So I grew up with it. And I had always wanted to start my own business. I had a partner when I started the company who was under a non-compete with uh, his prior company that he had sold with the exception of technical staffing. And so the original blueprint for versus was to start with technical staffing and then move into professional services and managed services.

And what happened was I fell in love with staffing. It took me about a year to understand the operational model and the lexicon. And along the way, I just fell in love with the cadence. You know, you're going to get knocked down 10 times to get up on the 11th. And here we are six years later and we built a company that's managed to double in size six years and running.

And I love what I do, and I love our team and I love the industry.
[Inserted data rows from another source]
(* ===== verification/DataPath.v ===== *)
(** * The way of a batch from the frontend through a backend to a proxy and back
    ([service/backend_data.cpp], [service/backend_thread.cpp],
    [common/gpu_proxy.cpp], and [sendBatchedRequest] and [initOutput] of
    [service/proxy_thread.cpp] as far as they touch the sockets).

    For one proxy there are four connections: [s_c1] from the frontend to the
    backend, the input and the output socket of the proxy process, and [s_c4] back
    to the frontend.  On each side a queue remembers what was sent, because an
    answer carries no identifier: [s_fqueue] in the frontend
    ([PerProxyOutputQueue]), [s_bqueue] in the backend ([MapProxytoOutputQueue]).
    The threads are the sender and the receiver of the frontend, the input and the
    output thread of the backend, the control thread of the backend, which sends
    load orders on the same socket, and the threads of the proxy.

    One [int] is read or written in one step.  [sstep] interleaves the threads
    freely, with new batches and load orders at any time; nobody tells the proxy
    to exit.  The backend's end of the output socket has a receive timeout of five
    seconds ([connectGPUProxyOut]), the sockets of the frontend have none: a read
    of the backend's output thread that would block may also return an error
    ([read_expires]).  Before a message this ends the thread and closes [s_c4];
    inside a message the code does not look at the error.  The build defines
    [NO_NET]: tensor data is not sent. *)
From Stdlib Require Import ZArith SpecFloat String Lia.
From S2P Require Import Prelude CppFloat CppStd SchedData LoadBalancer AppModel Json SysState Control GlobalSetup Wire ProxyProc.

(** A batch: model, number and size. *)
Record FReq : Type := mkFReq { fr_jid : Z; fr_rid : Z; fr_tnum : Z }.
Record BatchedRequest : Type := mkBR { br_rid : Z; br_batch_size : Z }.

(** ** Messages *)

(** [sendRequestToBackend], [sendRequest] with dimensions, [makeProxyLoadModel],
    [makeProxyUnloadModel], [disconnectProxy] and [sendOutput]. *)
Definition sendRequestToBackend (rid jobid size : Z) : list Z := [jobid; rid; i32 size].
Definition sendRequest (rid jobid : Z) (dims : list Z) : list Z :=
  Z.of_nat (length dims) :: jobid :: map i32 dims ++ [rid].
Definition order_ints (m : ProxyMsg) : list Z :=
  match m with
  | MsgLoad model_id batch_size => [LOAD_MODEL; model_id; batch_size]
  | MsgUnload model_id => [UNLOAD_MODEL; model_id]
  | MsgClose => [CLOSE_SOCKET]
  end.
Definition sendOutput (dims : list Z) : list Z := seq_ints dims.

(** ** Where each thread is *)
Inductive fsend_pc : Type := FS_Idle | FS_Push (r : FReq) | FS_Write (togo : list Z).
Inductive fout_pc : Type :=
| FO_Wait | FO_Read (r : FReq) (st : SeqSt) | FO_Check (r : FReq) (dims : list Z).
Inductive bin_pc : Type :=
| BI_Jid | BI_Rid (jid : Z) | BI_Size (jid rid : Z)
| BI_Lock (r : FReq) | BI_Write (togo : list Z) (r : FReq) | BI_Push (r : FReq).
Inductive bctl_pc : Type :=
| BC_Idle | BC_Mark (m : ProxyMsg) | BC_Lock (m : ProxyMsg) | BC_Write (togo : list Z).
Inductive bout_pc : Type :=
| BO_Wait | BO_Read (br : BatchedRequest) (st : SeqSt) | BO_Check (br : BatchedRequest) (dims : list Z)
| BO_Write (togo : list Z)
| BO_Failed (br : BatchedRequest).            (* ended, with the answer to [br] outstanding *)

(** ** The system.  [s_mtx] is [sendMtx] of the backend's [proxy_info]; [s_sent],
    [s_results] and [s_orders] record what went into the queue of the frontend,
    what [recvResult] returned and what the control thread was asked to load and
    unload; no thread reads them. *)
Record Sys (Mod : Type) : Type := mkSys {
  s_fsend : fsend_pc;
  s_fqueue : list FReq;
  s_fout : fout_pc;
  s_c1 : Conn;
  s_bin : bin_pc;
  s_mtx : bool;
  s_bctl : bctl_pc;
  s_bqueue : list BatchedRequest;
  s_bout : bout_pc;
  s_proxy : Proxy Mod;
  s_c4 : Conn;
  s_sent : list FReq;
  s_results : list (FReq * list Z);
  s_orders : list ProxyMsg }.
#[global] Arguments s_fsend {Mod}.
#[global] Arguments s_fqueue {Mod}.
#[global] Arguments s_fout {Mod}.
#[global] Arguments s_c1 {Mod}.
#[global] Arguments s_bin {Mod}.
#[global] Arguments s_mtx {Mod}.
#[global] Arguments s_bctl {Mod}.
#[global] Arguments s_bqueue {Mod}.
#[global] Arguments s_bout {Mod}.
#[global] Arguments s_proxy {Mod}.
#[global] Arguments s_c4 {Mod}.
#[global] Arguments s_sent {Mod}.
#[global] Arguments s_results {Mod}.
#[global] Arguments s_orders {Mod}.
#[global] Arguments mkSys {Mod}.

Definition set_s_fsend {Mod} (x : fsend_pc) (s : Sys Mod) : Sys Mod :=
  mkSys x (s_fqueue s) (s_fout s) (s_c1 s) (s_bin s) (s_mtx s) (s_bctl s) (s_bqueue s) (s_bout s)
    (s_proxy s) (s_c4 s) (s_sent s) (s_results s) (s_orders s).
Definition set_s_fqueue {Mod} (x : list FReq) (s : Sys Mod) : Sys Mod :=
  mkSys (s_fsend s) x (s_fout s) (s_c1 s) (s_bin s) (s_mtx s) (s_bctl s) (s_bqueue s) (s_bout s)
    (s_proxy s) (s_c4 s) (s_sent s) (s_results s) (s_orders s).
Definition set_s_fout {Mod} (x : fout_pc) (s : Sys Mod) : Sys Mod :=
  mkSys (s_fsend s) (s_fqueue s) x (s_c1 s) (s_bin s) (s_mtx s) (s_bctl s) (s_bqueue s) (s_bout s)
    (s_proxy s) (s_c4 s) (s_sent s) (s_results s) (s_orders s).
Definition set_s_c1 {Mod} (x : Conn) (s : Sys Mod) : Sys Mod :=
  mkSys (s_fsend s) (s_fqueue s) (s_fout s) x (s_bin s) (s_mtx s) (s_bctl s) (s_bqueue s) (s_bout
    s) (s_proxy s) (s_c4 s) (s_sent s) (s_results s) (s_orders s).
Definition set_s_bin {Mod} (x : bin_pc) (s : Sys Mod) : Sys Mod :=
  mkSys (s_fsend s) (s_fqueue s) (s_fout s) (s_c1 s) x (s_mtx s) (s_bctl s) (s_bqueue s) (s_bout
    s) (s_proxy s) (s_c4 s) (s_sent s) (s_results s) (s_orders s).
Definition set_s_mtx {Mod} (x : bool) (s : Sys Mod) : Sys Mod :=
  mkSys (s_fsend s) (s_fqueue s) (s_fout s) (s_c1 s) (s_bin s) x (s_bctl s) (s_bqueue s) (s_bout
    s) (s_proxy s) (s_c4 s) (s_sent s) (s_results s) (s_orders s).
Definition set_s_bctl {Mod} (x : bctl_pc) (s : Sys Mod) : Sys Mod :=
  mkSys (s_fsend s) (s_fqueue s) (s_fout s) (s_c1 s) (s_bin s) (s_mtx s) x (s_bqueue s) (s_bout s)
    (s_proxy s) (s_c4 s) (s_sent s) (s_results s) (s_orders s).
Definition set_s_bqueue {Mod} (x : list BatchedRequest) (s : Sys Mod) : Sys Mod :=
  mkSys (s_fsend s) (s_fqueue s) (s_fout s) (s_c1 s) (s_bin s) (s_mtx s) (s_bctl s) x (s_bout s)
    (s_proxy s) (s_c4 s) (s_sent s) (s_results s) (s_orders s).
Definition set_s_bout {Mod} (x : bout_pc) (s : Sys Mod) : Sys Mod :=
  mkSys (s_fsend s) (s_fqueue s) (s_fout s) (s_c1 s) (s_bin s) (s_mtx s) (s_bctl s) (s_bqueue s) x
    (s_proxy s) (s_c4 s) (s_sent s) (s_results s) (s_orders s).
Definition set_s_proxy {Mod} (x : Proxy Mod) (s : Sys Mod) : Sys Mod :=
  mkSys (s_fsend s) (s_fqueue s) (s_fout s) (s_c1 s) (s_bin s) (s_mtx s) (s_bctl s) (s_bqueue s)
    (s_bout s) x (s_c4 s) (s_sent s) (s_results s) (s_orders s).
Definition set_s_c4 {Mod} (x : Conn) (s : Sys Mod) : Sys Mod :=
  mkSys (s_fsend s) (s_fqueue s) (s_fout s) (s_c1 s) (s_bin s) (s_mtx s) (s_bctl s) (s_bqueue s)
    (s_bout s) (s_proxy s) x (s_sent s) (s_results s) (s_orders s).
Definition set_s_sent {Mod} (x : list FReq) (s : Sys Mod) : Sys Mod :=
  mkSys (s_fsend s) (s_fqueue s) (s_fout s) (s_c1 s) (s_bin s) (s_mtx s) (s_bctl s) (s_bqueue s)
    (s_bout s) (s_proxy s) (s_c4 s) x (s_results s) (s_orders s).
Definition set_s_results {Mod} (x : list (FReq * list Z)) (s : Sys Mod) : Sys Mod :=
  mkSys (s_fsend s) (s_fqueue s) (s_fout s) (s_c1 s) (s_bin s) (s_mtx s) (s_bctl s) (s_bqueue s)
    (s_bout s) (s_proxy s) (s_c4 s) (s_sent s) x (s_orders s).
Definition set_s_orders {Mod} (x : list ProxyMsg) (s : Sys Mod) : Sys Mod :=
  mkSys (s_fsend s) (s_fqueue s) (s_fout s) (s_c1 s) (s_bin s) (s_mtx s) (s_bctl s) (s_bqueue s)
    (s_bout s) (s_proxy s) (s_c4 s) (s_sent s) (s_results s) x.

Section DataPath.
Context {Mod : Type}.
Context (jit_load : string -> option Mod) (forward : Mod -> list Z -> option IValue).
Context (um_iter : gmap string Z -> list (string * Z)) (g_commonDir : string) (junk : Z).
(** [gInputDimMapping] of the backend. *)
Context (gInputDimMapping : gmap Z (list Z)).

Definition next (s : Sys Mod) : option (outcome (Sys Mod)) := Some (Done s).
Definition stuck : option (outcome (Sys Mod)) := None.

(** ** The frontend *)

(** [sendBatchedRequest] under [sendMtx]: the queue first, then the socket.  The
    receiver holds the mutex of the queue while it waits for a result. *)
Definition sendBatched (s : Sys Mod) : option (outcome (Sys Mod)) :=
  match s_fsend s with
  | FS_Idle => stuck
  | FS_Push r =>
      match s_fout s with
      | FO_Wait =>
          next (set_s_fsend (FS_Write (sendRequestToBackend (fr_rid r) (fr_jid r) (fr_tnum r)))
                  (set_s_fqueue (s_fqueue s ++ [r]) (set_s_sent (s_sent s ++ [r]) s)))
      | _ => stuck
      end
  | FS_Write [] => next (set_s_fsend FS_Idle s)
  | FS_Write (z :: togo) => next (set_s_fsend (FS_Write togo) (set_s_c1 (conn_write [z] (s_c1 s)) s))
  end.

(** Reading the number of dimensions and the dimensions.  At the end of the
    stream a variable keeps its value, and the first one has none. *)
Definition read_dims (st : SeqSt) (r : option Z) : outcome (SeqSt * option (list Z)) :=
  match r with
  | Some z => Done (seq_feed st z)
  | None =>
      match st with
      | SeqItems _ acc => match last acc with Some z => Done (seq_feed st z) | None => Stop Undefined end
      | SeqLen => Stop Undefined
      end
  end.
Definition check_batch (dims : list Z) (batch_size : Z) : outcome unit :=
  d ← deref (head dims); if (d =? batch_size)%Z then Done tt else Stop AssertionFailed.

(** [initOutput] up to the return of [recvResult]. *)
Definition recvResult (s : Sys Mod) : option (outcome (Sys Mod)) :=
  match s_fout s with
  | FO_Wait =>
      match s_fqueue s with
      | [] => stuck
      | r :: rest => next (set_s_fout (FO_Read r SeqLen) (set_s_fqueue rest s))
      end
  | FO_Read r st =>
      match conn_read (s_c4 s) with
      | None => stuck
      | Some (z, c) =>
          Some ('(st, o) ← read_dims st z;
                Done (set_s_fout (match o with Some dims => FO_Check r dims | None => FO_Read r st end)
                        (set_s_c4 c s)))
      end
  | FO_Check r dims =>
      Some (_ ← check_batch dims (fr_tnum r);
            Done (set_s_fout FO_Wait (set_s_results (s_results s ++ [(r, dims)]) s)))
  end.

(** ** The backend *)
Definition request_dims (jid batch_size : Z) : list Z :=
  batch_size :: map i64 (default [] (gInputDimMapping !! jid)).

(** Writing to a socket whose other end is closed raises [SIGPIPE]. *)
Definition write_in (z : Z) (s : Sys Mod) : outcome (Sys Mod) :=
  match x_in (s_proxy s) with
  | Some c => Done (set_s_proxy (set_x_in (Some (conn_write [z] c)) (s_proxy s)) s)
  | None => Stop Uncaught
  end.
Jan Jedlinski: Great. That's a great story. Super fascinating. I love those stories where actually everybody sort of somehow drifted into the, into the staffing market. It's true for me and my business as well. So yeah. Exciting, exciting to hear that we actually just spoke on your podcasts and I actually wanted to ask you the question right now.

How did you end up with the name Ursus?

Jon Beck: Again, my partner at the time had recently sold his company. We were both Cal Berkeley grads. The Cal mascot is the golden bear. His prior company had a bear name in it. And so over a couple of cocktails, we had the big decision of whether we would go Latin or Spanish also versus we chose Latin.

It's a bit of a double entendre, hence the star in our logo. Because there's the constellation Ursus and the best part of it, Jan is most people probably do what they do with you if they ask the question or they mispronounce. And hopefully they remember it as opposed to throwing two technology words together and coming up with a name.

So it's served us well with the brand and we have a lot of fun with it. And but I I'd like to take credit saying that there was a master plan in there really wasn't.

Jan Jedlinski: Yeah. It's usually like that. We had a similar story that you can listen to on Jon's podcast, where I was talking about how the name for Gustav of one of our products actually came about.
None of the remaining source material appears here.